The Monster Club, based on the book of short stories of the same name by Hayes, weaves three stories of semi-gruesome horror around performances by contemporary British bands in a subterranean club being attended by Vincent Price and John Carradine.
Carradine, Price, Pleasance, Chetwynd Hayes and Roy Ward Baker. Critics of this movie were always off base. If the criticism is it wasn't scary the proper response is so what. It was meant for a broad television audience. It most definitely is PG13 at worst and in my opinion appropriate to watch with your family at Halloween. Cheesy? So what? If you're not familiar enough with Vincent Price's work enough to know that 99% of his performances were cheesy then you shouldn't be offering an opinion in the first place.
Most American audiences who hadn't rented it on video saw The Monster Club for the first time on Elvira's Movie Macabre on the evening of Feb 6, 1983. It was episode 66. That's when I saw it. We all learned a lot about monsterdom from this movie.

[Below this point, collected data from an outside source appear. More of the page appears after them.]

(** * The RPC protocol of the isolated extension API

    A shallow embedding of
    [packages/isolated-extension-api/src/api/rpc-protocol.ts]:
    the JSON text the [MessageFactory] writes and [JSON.parse] reads back,
    the [RPCMultiplexer] that batches outgoing messages, and the
    [RPCProtocolImpl] state machine with its proxies, its table of pending
    replies and its table of invoked handlers. *)

From Stdlib Require Import ZArith NArith Ascii Decimal DecimalString DecimalN DecimalFacts.
From stdpp Require Import base option list strings gmap.

Local Open Scope Z_scope.

#[local] Arguments String.append !_ _ / : simpl nomatch.

(** ** JSON values *)

(** The values [JSON.stringify] and [JSON.parse] exchange.  A number is an
    integer the double format holds exactly; a string is a string of code
    units below 256; an object keeps its own properties in the order they
    are enumerated.  The rule that enumerates integer-like keys ahead of the
    others is not modelled. *)
#[local] Unset Elimination Schemes.
Inductive JSON : Type :=
| JNull
| JBool (b : bool)
| JNum (z : Z)
| JStr (s : string)
| JArr (l : list JSON)
| JObj (ps : list (string * JSON)).
#[local] Set Elimination Schemes.

(** A JavaScript value as the protocol passes it around: [None] stands for
    [undefined]. *)
Abbreviation Value := (option JSON).

Section JSON_induction.
Variable P : JSON -> Prop.
Hypothesis Hnull : P JNull.
Hypothesis Hbool : forall b, P (JBool b).
Hypothesis Hnum : forall z, P (JNum z).
Hypothesis Hstr : forall s, P (JStr s).
Hypothesis Harr : forall l, Forall P l -> P (JArr l).
Hypothesis Hobj : forall ps, Forall (fun kv => P (snd kv)) ps -> P (JObj ps).

Fixpoint JSON_nested_ind (v : JSON) : P v :=
    match v with
    | JNull => Hnull
    | JBool b => Hbool b
    | JNum z => Hnum z
    | JStr s => Hstr s
    | JArr l =>
        Harr l ((fix go (l : list JSON) : Forall P l :=
                   match l with
                   | [] => List.Forall_nil P
                   | x :: l' => @List.Forall_cons _ P x l' (JSON_nested_ind x) (go l')
                   end) l)
    | JObj ps =>
        Hobj ps ((fix go (ps : list (string * JSON))
                    : Forall (fun kv => P (snd kv)) ps :=
                    match ps with
                    | [] => List.Forall_nil _
                    | kv :: ps' =>
                        @List.Forall_cons _ (fun kv => P (snd kv)) kv ps'
                          (JSON_nested_ind (snd kv)) (go ps')
                    end) ps)
    end.
End JSON_induction.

We learned that there are the primate monsters, vampires, ghouls, and werewolves, but we also learned that these primate monsters interbreed, creating hybrid monsters, and that these hybrids also interbreed with the primate monsters, other hybrids, and even humans. Price says "The results are almost always disastrous, but they will do it."

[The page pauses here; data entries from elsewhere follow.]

(** X10. A successful refresh of a session of a user sets last_access of
    the rows of that user to an instant of the call; a successful refresh
    of a session without a user leaves directus_users alone.  In both
    cases roles, shares, activity and the limiter are untouched and the
    timing normalizer is not entered. *)
Theorem refresh_touches_last_access t w res w' :
  refresh E t w = (Ok res, w') ->
  exists touched,
    clock w <= touched <= clock w'
    /\ directus_users w'
       = (if truthy (id res)
          then map (touch_user (id res) touched) (directus_users w)
          else directus_users w)
    /\ directus_roles w' = directus_roles w
    /\ directus_shares w' = directus_shares w
    /\ directus_activity w' = directus_activity w
    /\ limiter_consumed w' = limiter_consumed w
    /\ stalls (new_events w w') = 0%nat.
Proof.
  intros Hrun.
  pose proof (refresh_effects t w) as Heff. cbv zeta in Heff.
  rewrite Hrun in Heff. cbn in Heff.
  destruct Heff as (record & touched & _ & Hid & _ & Htime & Husers & Hroles
                    & Hshares & Hact & Hlim & _ & Hstall).
  exists touched. rewrite Hid. done.
Qed.

(** X11. A token whose sessions have all expired is refused with
    InvalidCredentials, and nothing is written. *)
Theorem refresh_expired_session t w :
  (forall s, s ∈ directus_sessions w -> s_token s = t ->
     s_expires s < clock w) ->
  exists w',
    refresh E t w = (Throw InvalidCredentialsException, w')
    /\ store w' = store w.
Proof.
  intros Hexpired.
  assert (first (refresh_rows t (clock w) (directus_sessions w)
                   (directus_users w) (directus_shares w) (directus_roles w))
          = None) as Hnone.
  { apply first_rows_None. intros row Hrow (Ht & Hlive & _).
    apply refresh_joined_session in Hrow.
    specialize (Hexpired _ Hrow Ht). lia. }
  unfold_service. destruct (negb (truthy (VStr t))); [eauto |].
  cbn. rewrite Hnone. cbn. eauto.
Qed.

(** X12. A token whose sessions all belong to shares that have expired is
    refused with InvalidCredentials, and nothing is written. *)
Theorem refresh_expired_share t w :
  (forall s, s ∈ directus_sessions w -> s_token s = t ->
     exists d, d ∈ directus_shares w /\ sql_eq (s_share s) (d_id d)) ->
  (forall s d, s ∈ directus_sessions w -> d ∈ directus_shares w ->
     s_token s = t -> sql_eq (s_share s) (d_id d) ->
     exists x, d_date_expired d = VNum x /\ x < clock w) ->
  exists w',
    refresh E t w = (Throw InvalidCredentialsException, w')
    /\ store w' = store w.
Proof.
  intros Hshare Hexpired.
  assert (first (refresh_rows t (clock w) (directus_sessions w)
                   (directus_users w) (directus_shares w) (directus_roles w))
          = None) as Hnone.
  { apply first_rows_None. intros [[[s u] d] r] Hrow (Ht & _ & Hlive).
    cbn in Ht, Hlive. unfold refresh_joined in Hrow.
    apply elem_of_left_join in Hrow as [Hrow _].
    apply elem_of_left_join in Hrow as [Hrow Hd].
    apply elem_of_left_join in Hrow as [Hs _]. cbn in Hd.
    destruct d as [d|].
    - destruct Hd as [Hin Hjoin].
      destruct (Hexpired s d Hs Hin Ht Hjoin) as (x & Hx & Hlt).
      cbn in Hlive. rewrite Hx in Hlive. destruct Hlive as [? | Hge];
        [done | cbn in Hge; lia].
    - destruct (Hshare s Hs Ht) as (d & Hin & Hjoin). by apply (Hd d). }
  unfold_service. destruct (negb (truthy (VStr t))); [eauto |].
  cbn. rewrite Hnone. cbn. eauto.
Qed.

End RefreshExtras.

(** ** logout: failures, and refresh afterwards *)

Section LogoutExtras.

Variable E : Env.

(** X13. When the token matches a session of a user and the logout hook
    of the provider throws, or the provider of the user is not
    registered, logout throws that error (ConfigurationError for the
    unknown provider) and the session is not deleted. *)
Theorem logout_failure_keeps_session t w user :
  first (logout_rows t (directus_sessions w) (directus_users w)) = Some user ->
  let out := logout E t w in
  match providers E (prop "provider" user) with
  | None => out.1 = Throw ConfigurationError /\ store out.2 = store w
  | Some p =>
      forall e, provider_logout p user = Some e ->
        out.1 = Throw e /\ store out.2 = store w
  end.
Proof.
  intros Hrec out. subst out. unfold_service. cbn. rewrite Hrec. cbn.
  destruct (providers E (prop "provider" user)) as [p|]; cbn; [| done].
  intros e ->. cbn. done.
Qed.

(** X14. After a logout that found the session of a user and completed,
    refresh with the same token throws InvalidCredentials. *)
Theorem logout_then_refresh t w user w' :
  first (logout_rows t (directus_sessions w) (directus_users w)) = Some user ->
  logout E t w = (Ok tt, w') ->
  exists w'', refresh E t w' = (Throw InvalidCredentialsException, w'').
Proof.
  intros Hrec Hrun.
  assert (directus_sessions w'
          = filter (fun s => s_token s <> t) (directus_sessions w)) as Hgone.
  { revert Hrun. unfold_service. cbn. rewrite Hrec. cbn.
    destruct (providers E (prop "provider" user)) as [p|]; cbn; [| done].
    destruct (provider_logout p user); cbn; [done |].
    intros [= <-]. reflexivity. }
  apply refresh_unknown_token. intros s Hs. rewrite Hgone in Hs.
  by apply list_elem_of_filter in Hs as [Hne _].
Qed.

End LogoutExtras.

(** ** verifyPassword *)

Section VerifyPasswordExtras.

Variable E : Env.

(** X15. verifyPassword for an id that no user has throws
    InvalidCredentials without calling any provider and without writing
    anything. *)
Theorem verifyPassword_unknown_user userID password w :
  (forall u, u ∈ directus_users w -> ~ sql_eq (u_id u) userID) ->
  exists w',
    verifyPassword E userID password w = (Throw InvalidCredentialsException, w')
    /\ trace w' = trace w
    /\ store w' = store w.
Proof.
  intros Hno.
  assert (first (verify_rows userID (directus_users w)) = None) as Hnone.
  { apply first_rows_None. exact Hno. }
  unfold_service. cbn. rewrite Hnone. cbn. eauto.
Qed.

"What do they do?" Carradine rejoins, and Price launches into the setup for the first story, about a lonely creature called a Shadmock that isn't scary in any real way except one...

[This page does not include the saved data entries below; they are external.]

Lemma subscribe_reply_independent_witness :
  let r1 := sampleRequest None (Some "testingList") (Some "a@hackillinois.org") in
  let r2 := {| origin := Some "https://hackillinois.org";
               body := {| listName := Some "testingList";
                          emailAddress := Some "a@hackillinois.org";
                          otherFields := [("referrer", "homepage")] |} |} in
  let db2 := {| documents := [{| newsletterId := "testingList";
                                 subscribers := ["a@hackillinois.org"] |}];
                connected := true |} in
  (connected emptyDatabase = true ∧ connected db2 = true)
  ∧ (run (post_subscribe r1) emptyDatabase).1 = (run (post_subscribe r2) db2).1
  ∧ (run (post_subscribe r1) emptyDatabase).1 = Resolved success
  ∧ httpResponse success = Some (200%Z, [("status", "Success")]).
Proof.
  intros r1 r2 db2. split; [by split|].
  apply (subscribe_reply_independent r1 r2 "testingList" "a@hackillinois.org"
           emptyDatabase db2); try reflexivity.
  - by apply sampleRequest_carries.
  - by repeat split.
Defined.

(* ===================================================================== *)
(** * Further properties of the registry *)
(* ===================================================================== *)

(** X1: no group value is a prefix of another one followed by the
    separator, so the identifier determines the group and the tag,
    whatever the tag is (it may itself contain the separator). *)
Theorem storageIdentifier_inj (group1 group2 : Group.t) (tag1 tag2 : string) :
  storageIdentifier group1 tag1 = storageIdentifier group2 tag2 →
  group1 = group2 ∧ tag1 = tag2.
Proof.
  unfold storageIdentifier.
  destruct group1, group2; cbn; intros Heq; by simplify_eq.
Qed.

Lemma storageIdentifier_inj_witness :
  storageIdentifier Group.EVENT "attendance" = storageIdentifier Group.EVENT "attendance"
  ∧ Group.EVENT = Group.EVENT ∧ "attendance" = "attendance".
Proof.
  split; [reflexivity|].
  apply (storageIdentifier_inj Group.EVENT Group.EVENT "attendance" "attendance").
  reflexivity.
Defined.
(** * biblint: a shallow embedding of the [bib] and [lexer] packages

    Go strings are byte sequences; the code walks them rune by rune
    ([for _, r := range s], [utf8.DecodeRuneInString]) and builds new
    strings with [string(r)].  The embedding keeps that: a Go string is
    a [list ascii] (one [ascii] per byte), runes are code points in [N],
    and the UTF-8 decoder and encoder of Go's runtime are written out.
    Maps ([Fields], [Symbols]) are [gmap]s keyed by Go strings. *)

From Stdlib Require Import ZArith NArith Ascii String Lia Bool.
From stdpp Require Import base option list gmap strings.
Lemma ensure_dirs_Vellum files :
  ~ is_file_at files "Vellum" -> ~ is_file_at (ensure_dirs files) "Vellum".
Proof.
  intros HV. unfold is_file_at in *. unfold ensure_dirs.
  rewrite lookup_ensure_dir_ne by discriminate.
  destruct (files !! assets_dir); [exact HV|].
  rewrite lookup_ensure_dir_ne by discriminate.
  unfold ensure_dir. destruct (files !! "Vellum") as [[|c]|] eqn:EV.
  - rewrite EV. auto.
  - exfalso. apply HV. exact I.
  - rewrite lookup_insert_eq. auto.
Qed.

Lemma ensure_dirs_Vellum_made files :
  files !! "Vellum" = None -> files !! assets_dir = None ->
  ensure_dirs files !! "Vellum" = Some Dir.
Proof.
  intros EV EA. unfold ensure_dirs. rewrite lookup_ensure_dir_ne by discriminate.
  rewrite EA. rewrite lookup_ensure_dir_ne by discriminate.
  apply lookup_ensure_dir. unfold is_file_at. rewrite EV. auto.
Qed.

(** After a run nothing is in the way of the next one, and the next one
    makes no directory and leaves the same files. *)
Lemma main_fs_ready files : ready files = true -> ready (main_fs files) = true.
Proof.
  intros Hr. apply ready_spec in Hr. destruct Hr as (HV & HA & HO & HP & HJ).
  unfold ready, is_file_at, is_dir_at.
  rewrite main_fs_json, main_fs_png, !main_fs_other by discriminate.
  rewrite ensure_dirs_assets, ensure_dirs_output_dir by assumption.
  apply ensure_dirs_Vellum in HV. unfold is_file_at in HV.
  destruct (ensure_dirs files !! "Vellum") as [[|c]|]; try reflexivity.
  exfalso. apply HV. exact I.
Qed.
Notation "'let+' x ':=' m 'in' k" := (bindS m (λ x, k))
  (at level 10, x name, m at level 100, k at level 200).
Notation "m ';;+' k" := (bindS m (λ _, k))
  (at level 100, k at level 200, right associativity).

Definition orReturnS {E E' A} (m : MS E A) (handle : E → E') : MS E' A :=
  λ s, match m s with
       | (Ok a, s') => (Ok a, s')
       | (Err e, s') => (Err (handle e), s')
       end.

Definition getS {E} : MS E System := λ s, (Ok s, s).
Definition modifyS {E} (f : System → System) : MS E unit := λ s, (Ok tt, f s).

Definition respondS {A} (m : MS (Response A) A) : System → Response A * System :=
  λ s, match m s with
       | (Ok v, s') => (successResponse v, s')
       | (Err r, s') => (r, s')
       end.

Definition lift {E A} (m : M E A) : MS E A :=
  λ s, (fst (m (world s)), with_world (λ _, snd (m (world s))) s).

(** The pool and transaction primitives on the remaining tables.  A
    transaction covers all tables of its server. *)
Definition annexSelect {A} (db : Host) (query : Annex → list A) : MS error (list A) :=
  lift storeCall;;+
  let+ s := getS in
  match annexes s !! db with
  | Some a => retS (query a)
  | None => throwS ErrStore
  end.

Definition annexGet {A} (db : Host) (query : Annex → option A) : MS error A :=
  lift storeCall;;+
  let+ s := getS in
  match annexes s !! db with
  | Some a => match query a with Some row => retS row | None => throwS ErrNoRows end
  | None => throwS ErrStore
  end.

Definition annexExec (db : Host) (stmt : Annex → Annex) : MS error unit :=
  lift storeCall;;+
  let+ s := getS in
  match annexes s !! db with
  | Some a => modifyS (with_annexes (λ l, <[db := stmt a]> l))
  | None => throwS ErrStore
  end.

Definition BeginxS (db : Host) : MS error unit :=
  lift (Beginx db);;+
  let+ s := getS in
  match annexes s !! db with
  | Some a => modifyS (with_txAnnex (λ _, a))
  | None => throwS ErrStore
  end.

Definition txAnnexSelect {A} (query : Annex → list A) : MS error (list A) :=
  lift storeCall;;+
  let+ s := getS in retS (query (txAnnex s)).

Definition txAnnexExec (stmt : Annex → Annex) : MS error unit :=
  lift storeCall;;+ modifyS (with_txAnnex stmt).

Definition CommitS (db : Host) : MS error unit :=
  lift (Commit db);;+
  modifyS (λ s, with_annexes (λ l, <[db := txAnnex s]> l) s).

(** ** obtainPresent *)

(** [SELECT * FROM present_all_masters WHERE registered_start_at <= ? AND
    registered_end_at >= ?] *)
Definition activePresentAll (requestAt : Z) (a : Annex) : list PresentAllMaster.t :=
  List.filter (λ np, (PresentAllMaster.RegisteredStartAt np <=? requestAt)
                     && (requestAt <=? PresentAllMaster.RegisteredEndAt np))
              (present_all_masters a).

(** [SELECT present_all_id FROM user_present_all_received_history WHERE
    user_id=? AND present_all_id IN (?)] *)
Definition selectReceivedIDs (userID : Z) (presentIDs : list Z) (a : Annex) : list Z :=
  map UserPresentAllReceivedHistory.PresentAllID
    (List.filter (λ r, (UserPresentAllReceivedHistory.UserID r =? userID)
                       && inZ (UserPresentAllReceivedHistory.PresentAllID r) presentIDs)
                 (user_present_all_received_history a)).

Shadmocks, Mocks, and Humghouls from The Monster Club
Two of the three stories involve Shadmock and Humghouls, two of the lowest creatures in the monster hierarchy. Humghouls seem to have even less powers than a Shadmock. None in fact according to the third story. Perhaps they enjoy a little human flesh once in a while, but they get that from the ghoul side of the family.
All three stories in The Monster Club are entertaining, but what is even more entertaining about this movie is the music, the set up interludes where Price and Carradine speak, and the soundtrack. With the success of the Netflix show Stranger Things, and a resurgence in interest in electronic music, fans of this musical genre will want to check out Alan Hawkshaw's songs here, including Ghoul's Galore.
Those who have bad-wrapped The Monster Club in the past should give it another chance, and all fans of horror should definitely give it a first chance.